Ernest Manning is best remembered as Alberta’s premier from 1943 to 1968 – the longest-serving premier in the Commonwealth. Manning’s understanding of the Scriptures gave him an appreciation of human need as enunciated by proponents of the social gospel.

Lloyd Mackey
6 minute read

Each week, the Voice From the Crowd collection seeks to honour the story of a Canadian leader whose faith can be seen as an inextricable part of their contribution to Canada. Initially launched as the Thread of 1000 Stories initiative to mark Canada’s Sesquicentennial anniversary, this collection continues to grow and expand in partnership with senior editorial advisor, Lloyd Mackey, Founding Editor of the Online Encyclopedia of Canadian Christian Leaders. Join us as we continue to honour Canada’s faithful leaders past and present.

BY LLOYD MACKEY

Ernest Manning is best remembered as Alberta’s premier from 1943 to 1968 – the longest-serving premier in the Commonwealth – and as the host of Canada’s National Bible Hour for nearly half a century. These dual roles exemplify his practice of integrating Christianity with every area of his life. He was prudent and careful in politics, always practicing Christian-based reconciliation and conflict resolution. Many Albertans were aware that his first call had been to the Christian ministry. Politics was a diversion. But Manning always held the view that both God and the people had some say in how long he would be premier – and he was not about to argue with either.

“Manning always held the view that both God and the people had some say … and he was not about to argue with either.”

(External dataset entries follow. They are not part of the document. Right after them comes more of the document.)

(** * Mini-Server: a shallow embedding of [mini_server.py]

    The development follows the layout of the Python module: HTTP helpers
    ([http_response], [json_response], [parse_request], [read_exact],
    [recv_http]), the router ([route]), the handlers and the per-connection
    dispatcher ([handle_client]).

    Data model.
    - A Python [str] is a [string]; its characters are [ascii] values.  Every
      literal of the program (paths, methods, header names) is ASCII.
    - A Python [bytes] is a [list byte].
    - A Python [int] is a [Z].
    - A Python [dict] that is iterated or updated in insertion order is an
      association list ([dict]).
    - Functions of the Python runtime library whose definition is not part of
      the module ([int] on a [str], [bytes.decode], [str.upper], [str.lower],
      [urlparse], [unquote], [json.loads], [json.dumps], [float] arithmetic)
      are the fields of the class [PyLib]: every theorem holds for whatever
      the library does.
    - An exception is a value of [exn]; a function that can raise returns a
      [result].
    - A connection is the list of the segments it still has to deliver
      ([socket]); [recv] takes the next one and does not fail.
    - [STATE] is passed through the handlers ([M]); a call of [handle_client]
      runs from its first line to its last with no other worker in between.
    - [time.time()] is the argument [now] of the functions that call it. *)

From Stdlib Require Import List String Ascii ZArith Lia Bool DecimalString.
From Stdlib Require Import Relations.
From Stdlib Require Import Strings.Byte.
From Equations Require Import Equations.
From Equations.Prop Require Import Logic.
Import ListNotations.

Set Warnings "-register-all".

Open Scope list_scope.
Open Scope string_scope.
Open Scope Z_scope.

Definition str := string.
Definition bytes := list byte.

(** ** Exceptions and results *)

Inductive exn : Type :=
| ValueError (msg : str)
| AttributeError (msg : str)
| TypeError (msg : str)
| KeyError (msg : str)
| IndexError (msg : str)
| OSError (msg : str)
| LibraryError (msg : str).

(** [str(e)] *)
Definition str_of_exn (e : exn) : str :=
  match e with
  | ValueError m | AttributeError m | TypeError m
  | KeyError m | IndexError m | OSError m | LibraryError m => m
  end.

Inductive result (A : Type) : Type :=
| Return (a : A)
| Raise (e : exn).
Arguments Return {A} a.
Arguments Raise {A} e.

(** ** Python values, as [json.loads] builds them and [json.dumps] reads them *)

Inductive pyval (float : Type) : Type :=
| PNone
| PBool (b : bool)
| PInt (n : Z)
| PFloat (x : float)
| PStr (s : str)
| PList (l : list (pyval float))
| PDict (d : list (str * pyval float)).
Arguments PNone {float}.
Arguments PBool {float} b.
Arguments PInt {float} n.
Arguments PFloat {float} x.
Arguments PStr {float} s.
Arguments PList {float} l.
Arguments PDict {float} d.

(** The three ways a call of [json.loads] ends: a value, a [JSONDecodeError],
    or another exception (a [UnicodeDecodeError] on bytes that are not text,
    a [RecursionError]). *)
Inductive loads_result (float : Type) : Type :=
| Loaded (v : pyval float)
| JSONDecodeError (msg : str)
| LoadFault (e : exn).
Arguments Loaded {float} v.
Arguments JSONDecodeError {float} msg.
Arguments LoadFault {float} e.

(** ** The runtime library *)

Class PyLib (float : Type) : Type := {
  (** [int(s)] on a [str]; [None] is [ValueError] *)
  int_of_str : str -> option Z;
  (** [b.decode("utf-8", errors="replace")] *)
  decode : bytes -> str;
  (** [s.upper()] and [s.lower()] *)
  upper : str -> str;
  lower : str -> str;
  (** [urlparse(target)]: the [path] and [query] components, or the
      exception it raises *)
  urlparse : str -> result (str * str);
  (** [urllib.parse.unquote(s, encoding="utf-8", errors="replace")] *)
  unquote : str -> str;
  (** [json.loads(b)] *)
  json_loads : bytes -> loads_result float;
  (** [json.dumps(obj, ensure_ascii=False, indent=2)] *)
  json_dumps : pyval float -> str;
  (** [bool(x)] on a float, [x - y], and [round(x, 2)] *)
  float_bool : float -> bool;
  float_sub : float -> float -> float;
  float_round2 : float -> float
}.

(** ** Operations on [str] *)

(** [s.startswith(p)] *)
Definition startswith (s p : str) : bool := String.prefix p s.

(** The first occurrence of the character [sep]: what is before it and what
    is after it. *)
Fixpoint cut (sep : ascii) (s : str) : option (str * str) :=
  match s with
  | EmptyString => None
  | String c r =>
      if Ascii.eqb c sep then Some (EmptyString, r)
      else match cut sep r with
           | Some (a, b) => Some (String c a, b)
           | None => None
           end
  end.

(** [s.split(sep, maxsplit)] for a one-character separator *)
Fixpoint split_max (sep : ascii) (maxsplit : nat) (s : str) : list str :=
  match maxsplit with
  | O => [s]
  | S n =>
      match cut sep s with
      | None => [s]
      | Some (a, b) => a :: split_max sep n b
      end
  end.

(** [s.split(sep)] for a one-character separator *)
Fixpoint split_all (sep : ascii) (s : str) : list str :=
  match s with
  | EmptyString => [EmptyString]
  | String c r =>
      if Ascii.eqb c sep then EmptyString :: split_all sep r
      else match split_all sep r with
           | h :: t => String c h :: t
           | [] => [String c EmptyString]
           end
  end.

(** [sep in s] for a one-character [sep] *)
Definition contains_char (sep : ascii) (s : str) : bool :=
  match cut sep s with Some _ => true | None => false end.

(** [s.replace(a, b)] for one-character [a] and [b] *)
Fixpoint replace_char (a b : ascii) (s : str) : str :=
  match s with
  | EmptyString => EmptyString
  | String c r => String (if Ascii.eqb c a then b else c) (replace_char a b r)
  end.

(** [c.isspace()] on the code points below 256: tab to carriage return, the
    four separators 0x1c to 0x1f, space, NEL (0x85) and no-break space
    (0xa0). *)
Definition isspace (c : ascii) : bool :=
  let n := N_of_ascii c in
  ((9 <=? n) && (n <=? 13) || (28 <=? n) && (n <=? 32)
   || (n =? 133) || (n =? 160))%N.

Fixpoint lstrip (s : str) : str :=
  match s with
  | EmptyString => EmptyString
  | String c r => if isspace c then lstrip r else s
  end.

Fixpoint rstrip (s : str) : str :=
  match s with
  | EmptyString => EmptyString
  | String c r =>
      match rstrip r with
      | EmptyString => if isspace c then EmptyString else String c EmptyString
      | r' => String c r'
      end
  end.

(** [s.strip()] *)
Definition strip (s : str) : str := rstrip (lstrip s).

(** [s.split()]: the maximal runs of characters that are not whitespace.
    [cur] is the run being read, in reverse. *)
Fixpoint split_ws_aux (cur : list ascii) (s : str) : list str :=
  let flush (rest : list str) : list str :=
    match cur with
    | [] => rest
    | _ => string_of_list_ascii (rev cur) :: rest
    end in
  match s with
  | EmptyString => flush []
  | String c r =>
      if isspace c then flush (split_ws_aux [] r)
      else split_ws_aux (c :: cur) r
  end.

Definition split_ws (s : str) : list str := split_ws_aux [] s.

(** [str(n)] for an [int] *)
Definition str_of_int (n : Z) : str := NilZero.string_of_int (Z.to_int n).

(** [s.encode("utf-8")] on code points below 256: one byte below 128, two
    bytes from 128 on. *)
Definition encode_char (c : ascii) : bytes :=
  let n := N_of_ascii c in
  if (n <? 128)%N then [byte_of_ascii c]
  else
    match Byte.of_N (192 + N.shiftr n 6), Byte.of_N (128 + N.land n 63) with
    | Some hi, Some lo => [hi; lo]
    | _, _ => []
    end.

Fixpoint encode (s : str) : bytes :=
  match s with
  | EmptyString => []
  | String c r => (encode_char c ++ encode r)%list
  end.
(** X17. [np.argmax] on a flat float array raises ValueError exactly on
    the empty array. On an array without NaN it returns the first position
    of a maximum: every entry is below or equal to the selected one and
    every entry before it is strictly below. On an array with a NaN it
    returns the position of the first NaN. *)
Theorem np_argmax_first_maximum (v : list float) :
  (np_argmax v = inl ValueError <-> v = []) /\
  (Forall (fun a => PrimFloat.is_nan a = false) v -> v <> [] ->
   exists (p : nat) (m : float),
     np_argmax v = inr p /\ v !! p = Some m /\
     (forall j a, v !! j = Some a -> PrimFloat.leb a m = true) /\
     (forall j a, (j < p)%nat -> v !! j = Some a ->
        PrimFloat.ltb a m = true)) /\
  (forall (k : nat) (a : float),
     v !! k = Some a -> PrimFloat.is_nan a = true ->
     (forall j b, (j < k)%nat -> v !! j = Some b ->
        PrimFloat.is_nan b = false) ->
     np_argmax v = inr k).
Proof.
  split; [|split].
  - destruct v as [|a v]; simpl; [done|].
    destruct (PrimFloat.is_nan a); split; discriminate.
  - intros Hnan Hv. destruct v as [|a v]; [done|].
    assert (Ha : PrimFloat.is_nan a = false).
    { by apply Forall_cons in Hnan as [? _]. }
    destruct (np_argmax_from_first_maximum (a :: v) Hnan v 1 0 a)
      as (m & H1 & H2 & H3).
    + done.
    + lia.
    + done.
    + intros j e Hj He. assert (j = 0%nat) as -> by lia.
      injection He as <-. by apply float_leb_refl.
    + intros j e Hj. lia.
    + exists (np_argmax_from v 1 0 a), m. simpl. rewrite Ha. done.
  - intros k a Hk Ha Hbefore. destruct v as [|b v]; [done|].
    simpl. destruct k as [|k].
    + injection Hk as ->. by rewrite Ha.
    + assert (Hb : PrimFloat.is_nan b = false).
      { apply (Hbefore 0%nat); [lia|done]. }
      rewrite Hb. f_equal.
      rewrite (np_argmax_from_nan v 1 0 b k a Hk Ha); [done|].
      intros j c Hj Hc. apply (Hbefore (S j)); [lia|done].
Qed.

Example np_argmax_examples :
  np_argmax [0.25; 0.5; 0.5]%float = inr 1%nat /\
  np_argmax [0.25; nan; 0.5]%float = inr 1%nat /\
  np_argmax [0; -0; 0]%float = inr 0%nat /\
  np_argmax [neg_infinity; -1; infinity; 3]%float = inr 2%nat /\
  np_argmax [] = inl ValueError.
Proof. vm_compute. repeat split. Qed.

(** ** The fitting cells on a size that [fit] rejects *)

(** X18. When a listed forest size is below 1, the fitting loop stops at
    the first such size with the ValueError of [fit]: that size and the
    sizes before it were printed, the sizes before it have their fitted
    forest, and every other listed size is still mapped to [None], so using
    it raises AttributeError. *)
Theorem fit_cells_value_error {forest : Type} (fit_forest : Z -> forest)
    (before : list Z) (bad : Z) (rest : list Z) (k : Z) :
  Forall (fun num => 1 <= num) before -> bad < 1 ->
  (fit_cells fit_forest (before ++ bad :: rest)).2 = inl ValueError /\
  fit_stdout (fit_cells fit_forest (before ++ bad :: rest)).1
    = before ++ [bad] /\
  (k ∈ before ->
     fitted (rf_dict (fit_cells fit_forest (before ++ bad :: rest)).1) k
       = inr (fit_forest k)) /\
  (k ∉ before -> k ∈ before ++ bad :: rest ->
     fitted (rf_dict (fit_cells fit_forest (before ++ bad :: rest)).1) k
       = inl AttributeError).
Proof.
  intros Hbefore Hbad. unfold fit_cells, fitted, dict_get.
  destruct (fit_loop_value_error fit_forest before bad rest Hbefore Hbad
              (mkFit [] (fromkeys (before ++ bad :: rest))))
    as (Herr & Hout & Hlook).
  split; [exact Herr|]. split; [exact Hout|]. split.
  - intros Hin. rewrite Hlook, decide_True by done. done.
  - intros Hnin Hin. rewrite Hlook, decide_False by done. simpl.
    unfold fromkeys. rewrite foldl_fromkeys_lookup, decide_True by done.
    done.
Qed.

Lemma fit_cells_value_error_witness :
  (fit_cells (fun num : Z => num) [50; 0; 100]).2 = inl ValueError /\
  fitted (rf_dict (fit_cells (fun num : Z => num) [50; 0; 100]).1) 100
    = inl AttributeError.
Proof.
  destruct (fit_cells_value_error (fun num : Z => num) [50] 0 [100] 100)
    as (H1 & _ & _ & H2).
  - repeat constructor; lia.
  - lia.
  - split; [exact H1|]. apply H2.
    + intros Hin. apply list_elem_of_singleton in Hin. discriminate Hin.
    + do 2 apply list_elem_of_further. apply list_elem_of_here.
Defined.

Manning grew up near Rosetown, Saskatchewan, where, as a curious teenager wanting to connect with the outside world, he acquired a three-tube radio kit. On that radio, he heard an early William “Bible Bill” Aberhart Christian radio broadcast from the Calgary Prophetic Bible Institute (CPBI). Aberhart’s compelling preaching persuaded Manning to commit his life to Christ. Years later, Manning was fond of recalling that ploughing the fields on his father’s farm worked well for his scripture study. The furrows were long, and he could get a fair amount of memory work done before having to turn the tractor around.

In 1927, Manning enrolled in CPBI, where he met his future wife, the institute’s pianist, Muriel Preston, who later served as the National Bible Hour’s musical co-ordinator. Aberhart saw in the young Manning a person who could greatly help him. Soon, Manning became Aberhart’s assistant at CPBI and also helped him found the Social Credit Party, which won the 1935 Alberta election. Appointed provincial secretary, Manning succeeded to the premiership on Aberhart’s death in 1943.

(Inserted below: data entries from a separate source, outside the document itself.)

(** * The trajectory comparison and grading engine of [disected_mmDTW.py]

    A shallow embedding of the core functions of the physiotherapy dashboard:
    [get_rom_grade], [get_shape_grade], [calculate_rom_metrics],
    [calculate_mdtw_with_sensitivity] and the status lines of
    [generate_therapist_report], together with the properties the
    specification states about them.

    The Python code computes on numpy [float64] values; a recording whose
    cells are all whole numbers reaches it as an [int64] array, which numpy
    converts where an operation asks for it.  Every function is written once,
    over an interface [Number] of the operations the source uses on floats,
    and read at two instances:
    - [float], Rocq's primitive binary64 numbers: what the program runs on,
      NaN and infinities included; terms compute.
    - [R], the real numbers: the reading the specification speaks about
      ("defined for all real inputs"), used for statements quantified over
      all inputs where binary64 rounding is not the point. *)

From Stdlib Require Import ZArith QArith Reals Lra Lia Floats List Bool Ascii String.
From stdpp Require Import base option list strings.
(** The result of one of the four functions: whether it returned a value
    that is not [nil], and its error. *)
Lemma run_query_cases (st : Store) (i : nat) (d : sqlDB) (o : QueryOp) (s : QProc) :
  handles (q_proc s) !! i = Some d ->
  exists some err s',
    run_query st (mkDBPool (Some i)) o s = QOk (some, err) s' /\
    q_frame (mkDBPool (Some i)) s s' /\
    (some = true -> err = None) /\
    (db_closed d = true -> s' = s /\ exists e, err = Some e /\
                                     qerrors_Is e (Lib errDBClosed) = true).
Proof.
  intros Hd. destruct o as [|id|userID|username email]; unfold run_query, qbind.
  - destruct (GetAllUsers_cases st i d s Hd) as (s' & Hr & Hf & Hsame & _).
    rewrite Hr. eexists _, _, s'. split; [reflexivity|]. split; [exact Hf|].
    cbn [fst snd]. split.
    + destruct (db_closed d); [discriminate|].
      destruct (qr_result _) as [e|rs]; [discriminate|]. unfold listing.
      destruct (scan_all _ _); [|discriminate].
      destruct (rs_end rs); [discriminate|reflexivity].
    + intros Hc. split; [exact (Hsame Hc)|]. rewrite Hc. eexists. split; reflexivity.
  - destruct (GetUserByID_cases st i d id s Hd)
      as (u & err & s' & Hr & Hf & Hu & Hsame & _).
    rewrite Hr. eexists _, _, s'. split; [reflexivity|]. split; [exact Hf|].
    cbn [fst snd]. split.
    + destruct u; [intros _; apply Hu; discriminate | discriminate].
    + intros Hc. destruct (Hsame Hc) as (-> & ->).
      split; [reflexivity|]. eexists. split; reflexivity.
  - destruct (GetOrdersByUserID_cases st i d userID s Hd) as (s' & Hr & Hf & Hsame & _).
    rewrite Hr. eexists _, _, s'. split; [reflexivity|]. split; [exact Hf|].
    cbn [fst snd]. split.
    + destruct (db_closed d); [discriminate|].
      destruct (qr_result _) as [e|rs]; [discriminate|]. unfold listing.
      destruct (scan_all _ _); [|discriminate].
      destruct (rs_end rs); [discriminate|reflexivity].
    + intros Hc. split; [exact (Hsame Hc)|]. rewrite Hc. eexists. split; reflexivity.
  - destruct (CreateUser_cases st i d username email s Hd) as (s' & Hr & Hf & Hsame).
    rewrite Hr. eexists _, _, s'. split; [reflexivity|]. split; [exact Hf|].
    split; [discriminate|].
    intros Hc. split; [exact (Hsame Hc)|]. rewrite Hc. eexists. split; reflexivity.
Qed.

The Great Depression left Alberta virtually bankrupt in the late thirties and early forties. Manning’s premiership signalled the beginning of policies to pay down the province’s debt and restore its fiscal credibility. That process was well under way by 1947, when Alberta’s first major oil strikes occurred.

Manning presided over a corruption-free government known for its populism and its fiscal conservatism. His careful stewardship of the province’s oil reserves and revenues and his skill in working with the oil industry’s corporate leaders build his reputation for integrity. A relationship of trust, developed through a shared Christian faith, led Manning and J. Howard Pew of Sun Oil to agree on development plans for the vast Athabasca tar sands in northern Alberta. When oil revenues brought Alberta into unprecedented prosperity, Manning’s government invested extensively in health care, educational and social programs.

Manning’s understanding of the Scriptures gave him an appreciation of human need as enunciated by proponents of the social gospel. But unlike the premier of neighbouring Saskatchewan, Baptist minister Tommy Douglas, Manning did not espouse a socialistic doctrine. Rather, he encouraged strong individual, corporate and religious initiatives in addressing social issues. Manning believed that government was there to motivate and give direction, not to intervene and carry the load. Many of Manning’s views on health care and social issues were shaped as he a Muriel lovingly raised their eldest son, Keith, who had suffered oxygen deprivation at birth. The premier constantly emphasized that government spending on social programs was no substitute for individual, family, and community attention to human need.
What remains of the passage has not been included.